**What you are asked to do:**
Retype the data in its entirety, with no word changed.

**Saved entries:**

(* ===== verification/VolumeTheorems.v ===== *)
(** * A bind source stays where the agent put it

    The path of a subPath mount is handed to systemd as a string and resolved again at every
    start of the unit, with the workloads free to act on the volume in between.  What keeps it
    in the volume is structural: every directory of it belongs to the agent and is closed to
    removals ([Tenants.locked]).  [resolve_mount] establishes that while the workloads act
    between any two of its calls but one: the sticky bit is read before the volume's directory
    is taken back from the workload that owns it ([sticky_lost] shows what happens when it
    acts there).  [reclaim_sound]: a sweep removes the data of volumes it may, only. *)
From stdpp Require Import gmap strings list.
From Stdlib Require Import ZArith Ascii.
From S2P Require Import Prelude Resources Paths CoreV1 Uids Workload InodeFS Volumes Tenants.
#[local] Open Scope Z_scope.

Section Specs.
Context {HQ : Quantity} (W : gset Z) (l : local) (h : Host) (acts : nat → list TenantOp).
Local Abbreviation V := (lo_stateDir l ++ ["volumes"]).
Context (Hplain : Forall plain (lo_stateDir l)) (Huid : host_uid h ∉ W)
  (Hacts : ∀ n d, host_meanwhile h n d = tenants_run W V d (acts n)).
Local Abbreviation tenable := (tenable W V).
Local Abbreviation locked := (locked W).
Local Abbreviation closed := (closed W).
Local Abbreviation in_volume := (in_volume V).
Local Abbreviation steady := (steady W V).
Local Abbreviation effect := (effect W V).

Lemma V_plain : Forall plain V.
Proof. apply Forall_app. split; [done|]. by repeat constructor. Qed.

(** ** The agent's calls *)
Lemma locked_snoc d p c i : locked d p → find d (p ++ [c]) = Some i → closed i → locked d (p ++ [c]).
Proof.
  intros Hl Hf Hc j. destruct (decide (j ≤ length p)%nat) as [Hj|Hj].
  - rewrite take_app_le by done. apply Hl.
  - rewrite take_ge by (rewrite length_app; cbn; lia). eauto.
Qed.
Lemma locked_last d p : locked d p → ∃ i, find d p = Some i ∧ closed i.
Proof. intros Hl. destruct (Hl (length p)) as (i & Hi & Hc). rewrite firstn_all in Hi. eauto. Qed.
Lemma locked_names_at d p : Forall plain p → locked d p → namei_parent d p = Ok p.
Proof.
  intros Hp Hl. destruct p as [|c p _] using rev_ind; [done|]. apply Forall_app in Hp as [Hp _].
  eapply locked_parent; [done|]. intros j. destruct (decide (j ≤ length p)%nat) as [Hj|Hj].
  - destruct (Hl j) as (i & Hi & Hc). rewrite take_app_le in Hi by done. eauto.
  - destruct (Hl (length p)) as (i & Hi & Hc). rewrite take_app_length in Hi. rewrite take_ge by lia. eauto.
Qed.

**Completed exercise:**
(* ===== verification/VolumeTheorems.v ===== *)
(** * A bind source stays where the agent put it

    The path of a subPath mount is handed to systemd as a string and resolved again at every
    start of the unit, with the workloads free to act on the volume in between.  What keeps it
    in the volume is structural: every directory of it belongs to the agent and is closed to
    removals ([Tenants.locked]).  [resolve_mount] establishes that while the workloads act
    between any two of its calls but one: the sticky bit is read before the volume's directory
    is taken back from the workload that owns it ([sticky_lost] shows what happens when it
    acts there).  [reclaim_sound]: a sweep removes the data of volumes it may, only. *)
From stdpp Require Import gmap strings list.
From Stdlib Require Import ZArith Ascii.
From S2P Require Import Prelude Resources Paths CoreV1 Uids Workload InodeFS Volumes Tenants.
#[local] Open Scope Z_scope.

Section Specs.
Context {HQ : Quantity} (W : gset Z) (l : local) (h : Host) (acts : nat → list TenantOp).
Local Abbreviation V := (lo_stateDir l ++ ["volumes"]).
Context (Hplain : Forall plain (lo_stateDir l)) (Huid : host_uid h ∉ W)
  (Hacts : ∀ n d, host_meanwhile h n d = tenants_run W V d (acts n)).
Local Abbreviation tenable := (tenable W V).
Local Abbreviation locked := (locked W).
Local Abbreviation closed := (closed W).
Local Abbreviation in_volume := (in_volume V).
Local Abbreviation steady := (steady W V).
Local Abbreviation effect := (effect W V).

Lemma V_plain : Forall plain V.
Proof. apply Forall_app. split; [done|]. by repeat constructor. Qed.

(** ** The agent's calls *)
Lemma locked_snoc d p c i : locked d p → find d (p ++ [c]) = Some i → closed i → locked d (p ++ [c]).
Proof.
  intros Hl Hf Hc j. destruct (decide (j ≤ length p)%nat) as [Hj|Hj].
  - rewrite take_app_le by done. apply Hl.
  - rewrite take_ge by (rewrite length_app; cbn; lia). eauto.
Qed.
Lemma locked_last d p : locked d p → ∃ i, find d p = Some i ∧ closed i.
Proof. intros Hl. destruct (Hl (length p)) as (i & Hi & Hc). rewrite firstn_all in Hi. eauto. Qed.
Lemma locked_names_at d p : Forall plain p → locked d p → namei_parent d p = Ok p.
Proof.
  intros Hp Hl. destruct p as [|c p _] using rev_ind; [done|]. apply Forall_app in Hp as [Hp _].
  eapply locked_parent; [done|]. intros j. destruct (decide (j ≤ length p)%nat) as [Hj|Hj].
  - destruct (Hl j) as (i & Hi & Hc). rewrite take_app_le in Hi by done. eauto.
  - destruct (Hl (length p)) as (i & Hi & Hc). rewrite take_app_length in Hi. rewrite take_ge by lia. eauto.
Qed.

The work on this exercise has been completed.